▸ Your objective: Please keep to the lines below from the one with "- assert (Hrest" through the one with "- intros c w", and restate them word for word, ends included.

▸ Available data:
(** A row behind the cursor is on the page or behind its last row. *)
Lemma page_split q (L : list Row) r last_row : StronglySorted row_lt L → r ∈ beyond q L → last (page_part q L) = Some last_row →
  r ∈ page_part q L ∨ row_lt last_row r.
Proof.
  intros Hs Hr El. unfold page_part in *. pose proof (filter_sorted row_lt (after_cursor q) L Hs) as Hb. fold (beyond q L) in Hb.
  revert Hb Hr El. generalize (beyond q L). intros l Hb Hr El. rewrite <-(take_drop (N.to_nat (limit_of q)) l) in Hr, Hb.
  apply elem_of_app in Hr as [|Hr]; [by left|right]. apply last_Some in El as [l' El]. rewrite El in Hb. rewrite <-app_assoc in Hb.
  clear El. induction l' as [|x l' IH]; inversion_clear Hb as [|? ? Hb' Hf]; [|by apply IH]. rewrite Forall_forall in Hf. by apply Hf.
Qed.

Lemma page_empty q (L : list Row) : 0 < limit_of q → last (page_part q L) = None → beyond q L = [].
Proof.
  intros Hl He%last_None. unfold page_part in He. destruct (beyond q L) as [|r l]; [done|]. destruct (N.to_nat (limit_of q)) eqn:En; [lia|done].
Qed.

(** Strictly ascending after what is below. *)
Lemma sorted_app_last (l1 l2 : list Row) m : StronglySorted row_lt l1 → last l1 = Some m → StronglySorted row_lt l2 →
  (∀ r, r ∈ l2 → row_lt m r) → StronglySorted row_lt (l1 ++ l2).
Proof.
  intros Hs1 El Hs2 Hm. apply last_Some in El as [l ->]. rewrite <-app_assoc. induction l as [|x l IH]; cbn [app] in *.
  - constructor; [done|]. by apply Forall_forall.
  - inversion_clear Hs1 as [|? ? Hs Hf]. constructor; [by apply IH|]. rewrite Forall_forall in *.
    assert (Hx : row_lt x m) by (apply Hf, elem_of_app; right; by left).
    intros r [Hr|[->|Hr]%elem_of_cons]%elem_of_app; [apply Hf, elem_of_app; by left|done|]. etrans; [exact Hx|by apply Hm].
Qed.

Definition behind (q : Query) (p : list bytes * str) : Prop :=
  match q_after q with Some c => key_lt (c_position c) p | None => True end.

(** What following the cursors from [q] gives. *)
Definition followed (ans : ReadView → list Row) (q : Query) (views : list ReadView) (r : list (Page E) * bool) : Prop :=
  ∃ Ls, Forall2 (λ pg L, entities (items pg) L) r.1 Ls ∧ StronglySorted row_lt (concat Ls) ∧
    (∀ x, x ∈ concat Ls → behind q (row_position x)) ∧ Forall2 (λ L view, L ⊆ ans view) Ls (take (length Ls) views) ∧
    (r.2 = true → ∀ p, behind q p → (∀ view, view ∈ views → p ∈ row_position <$> ans view) → p ∈ row_position <$> concat Ls) ∧
    (r.2 = false → (length views <= length (concat Ls))%nat).

Lemma followed_cons ans q view views fp m pg r :
  StronglySorted row_lt (ans view) → entities (items pg) (page_part q (ans view)) → last (page_part q (ans view)) = Some m →
  followed ans (query_after (cursor_of fp view m) q) views r → followed ans q (view :: views) (pg :: r.1, r.2).
Proof.
  intros Hs Hpg El (Ls & Hes & Hso & Hbe & Hin & Hall & Hlen). set (L := page_part q (ans view)) in *.
  assert (HsL : StronglySorted row_lt L) by (apply sorted_take, filter_sorted, Hs).
  assert (HL : ∀ x, x ∈ L → behind q (row_position x)) by (intros x [_ Hx]%page_of_incl; exact Hx).
  assert (Hm : m ∈ L) by (by apply last_Some_elem_of). exists (L :: Ls). cbn [fst snd concat]. split_and!.
  - by constructor.
  - by eapply sorted_app_last.
  - intros x [Hx|Hx]%elem_of_app; [by apply HL|]. apply Hbe in Hx. cbn in Hx. specialize (HL m Hm). unfold behind in *.
    destruct (q_after q); [|done]. etrans; [exact HL|exact Hx].
  - cbn [length take]. constructor; [|done]. by intros x [Hx _]%page_of_incl.
  - intros Hfin p Hp Hv. rewrite fmap_app, elem_of_app. assert (Hp1 : p ∈ row_position <$> ans view) by (apply Hv; by left).
    apply list_elem_of_fmap in Hp1 as (x & -> & Hx). assert (Hb : x ∈ beyond q (ans view)) by (by apply list_elem_of_filter).
    destruct (page_split q (ans view) x m Hs Hb El) as [|Hlt]; [left; by apply list_elem_of_fmap_2|right].
    apply Hall; [done|exact Hlt|]. intros v Hin'. apply Hv. by right.
  - intros Hf. specialize (Hlen Hf). rewrite length_app. cbn [length]. destruct L; [by apply not_elem_of_nil in Hm|]. cbn [length]. lia.
Qed.

Lemma follow_ok ans views : ∀ q, successive views → 0 < limit_of q →
  (∀ view q', view ∈ views → same_but_cursor q q' → served q' view (ans view)) →
  (∀ c view, q_after q = Some c → view ∈ views → fingerprint q = Ok (c_fingerprint c) ∧ c_sequence c <= v_head view ∧ c_database c = v_uuid view) →
  fits (follow q views) (followed ans q views).
Proof.
  induction views as [|view views IH]; intros q Hv Hl Hser Hcur; cbn [follow].
  { exists []. split_and!; try constructor; try done. by intros x ?%not_elem_of_nil. }
  inversion_clear Hv as [|? ? Hv' Hf]. rewrite Forall_forall in Hf.
  assert (Hs : served q view (ans view)) by (apply Hser; [by left|done]).
  assert (Hso : StronglySorted row_lt (ans view)) by (destruct Hs as (t & ? & ? & ? & [Hso _] & _); exact Hso).
  eapply fits_bind; [apply page_ok; [exact Hs|]|].
  { intros fp Efp. unfold bad_cursor. destruct (q_after q) as [c|] eqn:Eq; [|done].
    destruct (Hcur c view eq_refl) as (Ec & Hseq & Hdb); [by left|]. rewrite Ec in Efp. injection Efp as Efp.
    rewrite !bool_decide_true by done. cbn [negb orb]. apply N.ltb_ge. lia. }
  intros pg (fp & Efp & Hes & Hn & _). rewrite Hn. destruct (last (page_part q (ans view))) as [m|] eqn:El; cbn [fmap option_fmap option_map].
  - assert (Hrest : fits (follow (query_after (cursor_of fp view m) q) views) (followed ans (query_after (cursor_of fp view m) q) views)).
    { apply IH; [done|done| |].
      - intros w q' Hw Hq. apply Hser; [by right|]. exact Hq.
      - intros c w [= <-] Hw. destruct (Hf w Hw) as [Hh Hu]. split_and!; [exact Efp|exact Hh|exact Hu]. }
    destruct (follow _ views) as [r|e]; cbn [rmap fits] in *; [|exact Hrest]. by eapply followed_cons.
  - cbn [fits]. pose proof (page_empty q _ Hl El) as Hb. apply last_None in El. rewrite El in Hes. exists [[]]. cbn [fst snd concat app]. split_and!.
    + by repeat constructor.
    + constructor.
    + by intros x ?%not_elem_of_nil.
    + constructor; [|constructor]. by intros x ?%not_elem_of_nil.
    + intros _ p Hp Hin. assert (Hp1 : p ∈ row_position <$> ans view) by (apply Hin; by left). apply list_elem_of_fmap in Hp1 as (x & -> & Hx).
      assert (Hbx : x ∈ beyond q (ans view)) by (by apply list_elem_of_filter). rewrite Hb in Hbx. by apply not_elem_of_nil in Hbx.
    + done.
Qed.
(** A seek from the current position past the last one a [u64] holds lands at the start. *)
Example seek_wraps :
  (ok? file := seal_pieces toy_nonces toy_keys (lit "blob") (lit "b") toy_salt [lit "abc"] in
   ok? r := reader_new file toy_keys (lit "blob") (lit "b") in
   ok? far := seek r (Start (U64 - 1)) in
   ok? near := seek far.2 (Current 2) in inl (far.1, near.1)) = inl (U64 - 1, 1).
Proof. vm_compute. reflexivity. Qed.

Program Definition toy_lib : KeyLib := {|
  hkdf _ salt ikm info n := Some (take n (ikm ++ info ++ replicate n Byte.x00));
  argon2id _ _ _ _ _ _ := None;
  scrypt _ _ _ _ _ _ := None;
  keyed_hash _ _ _ := None;
|}.
Next Obligation. simpl. intros _ _ ikm info n k [= <-]. rewrite length_take, !length_app, length_replicate. lia. Qed.
Next Obligation. done. Qed.
Next Obligation. done. Qed.
Next Obligation. done. Qed.
#[local] Existing Instance toy_lib.

Definition toy_context : EncryptionContext :=
  {| suite := default_suite; c_access := {| ac_read := Some (lit "root"); ac_search := None |} |}.
(** The random source gives a salt of the length asked for. *)
Definition salted (spec : SealedSpec) (part : Part) (random : outcome CryptoError bytes) : Prop :=
  ∀ plain s, part = PartNew plain → sp_method spec = HashMethod → random = inl s → length s = HASH_SALT.

#[global] Instance holds_part_same : Proper (same_keys ==> eq ==> eq ==> eq ==> eq ==> eq ==> iff) holds_part.
Proof using Type.
  intros k k' Hk ? table -> ? key -> ? spec -> ? part -> ? stored ->. unfold holds_part. destruct part as [plain|text full parts bound|text]; [|done..].
  rewrite (full_print_same k k' Hk), (parts_same k k' Hk), (verify_value_same k k' Hk), (print_value_same k k' Hk).
  destruct (is_sealing _); [|done]. by setoid_rewrite (same_cipher _ _ Hk).
Qed.

Lemma rmap_some_inv {A} (r : result A) o : rmap Some r = Ok o → ∃ t, r = Ok t ∧ o = Some t.
Proof using Type. destruct r; [intros [= <-]; eauto|done]. Qed.

Lemma made_inv (wanted : bool) (r : result str) o : (if wanted then rmap Some r else Ok None) = Ok o → made wanted r o.
Proof using Type. destruct wanted; [apply rmap_some_inv|by intros [= <-]]. Qed.

Lemma new_sealed k table key spec random plain j k' : is_sealing (sp_method spec) = true →
  stored_part k table key spec random (PartNew plain) = Ok (j, k') → same_keys k k' ∧ holds_part k table key spec (PartNew plain) j.
Proof using Type.
  intros Hm E. cbn [stored_part] in E. rewrite Hm in E. unfold holds_part. rewrite Hm.
  apply rbind_ok in E as (full & Ef & E). apply rbind_ok in E as (parts & Ep & E). apply rbind_ok in E as ([cipher k1] & Ec & E).
  apply rbind_ok in E as (text & Es & [= <- <-]). split; [by eapply field_cipher_same|]. exists text, full, parts, cipher.
  split_and!; [done|by rewrite Ec| |by apply made_inv..].
  destruct (seal_envelope _ _ _ _) as [t|] eqn:Et; [|done]. injection Es as <-. apply envelope_exact.
  destruct random as [nonce|]; [|by unfold seal_envelope, seal in Et]. exists nonce. split; [|done].
  unfold seal_envelope, seal, seal_with in Et. destruct (Nat.eqb_spec (length nonce) (nonce_len (kind cipher))); [done|done].
Qed.

Lemma stored_part_holds k table key spec random part j k' : salted spec part random →
  stored_part k table key spec random part = Ok (j, k') → same_keys k k' ∧ holds_part k table key spec part j.
Proof using Type.
  intros Hs E. destruct part as [plain|text full parts bound|text].
  - destruct (is_sealing (sp_method spec)) eqn:Hm; [by eapply new_sealed|]. cbn [stored_part] in E. rewrite Hm in E. unfold holds_part. rewrite Hm.
    destruct (sp_method spec) eqn:Em; try done.
    + destruct (sp_hash spec) as [algo|] eqn:Ea; [|done]. apply rbind_ok in E as (text & Eh & [= <- <-]). split; [done|].
      exists algo, text. split_and!; [done..|]. apply hash_exact. destruct random as [salt|]; [|done]. exists salt. split; [by eapply Hs|done].
    + apply rbind_ok in E as (text & Ep & [= <- <-]). split; [done|]. by exists text.
  - cbn [stored_part] in E. destruct bound as [b|]; [|done]. unfold binding_eqb in E. cbn [binding_of field_named b_table_id b_field_id b_row_key rb_table_id rb_row_key] in E.
    destruct (negb _) eqn:Eb; [done|]. apply negb_false_iff in Eb. rewrite !andb_true_iff, !bool_decide_eq_true, N.eqb_eq in Eb.
    destruct Eb as [[? ?] ?]. cbn [holds_part].
    assert (Hb : ∃ b', Some b = Some b' ∧ b_table_id b' = table ∧ b_field_id b' = sp_id spec ∧ b_row_key b' = key) by eauto.
    destruct (has_stored_print (sp_method spec)) eqn:Ep; destruct (has_parts (sp_method spec)) eqn:Eq; destruct full, parts; try done;
      injection E as <- <-; (split; [done|]); (split; [exact Hb|done]) || (by destruct (sp_method spec)).
  - cbn [stored_part] in E. case_bool_decide; [|done]. injection E as <- <-. by split.
Qed.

▸ Exercise solution:
  - assert (Hrest : fits (follow (query_after (cursor_of fp view m) q) views) (followed ans (query_after (cursor_of fp view m) q) views)).
    { apply IH; [done|done| |].
      - intros w q' Hw Hq. apply Hser; [by right|]. exact Hq.
      - intros c w [= <-] Hw. destruct (Hf w Hw) as [Hh Hu]. split_and!; [exact Efp|exact Hh|exact Hu]. }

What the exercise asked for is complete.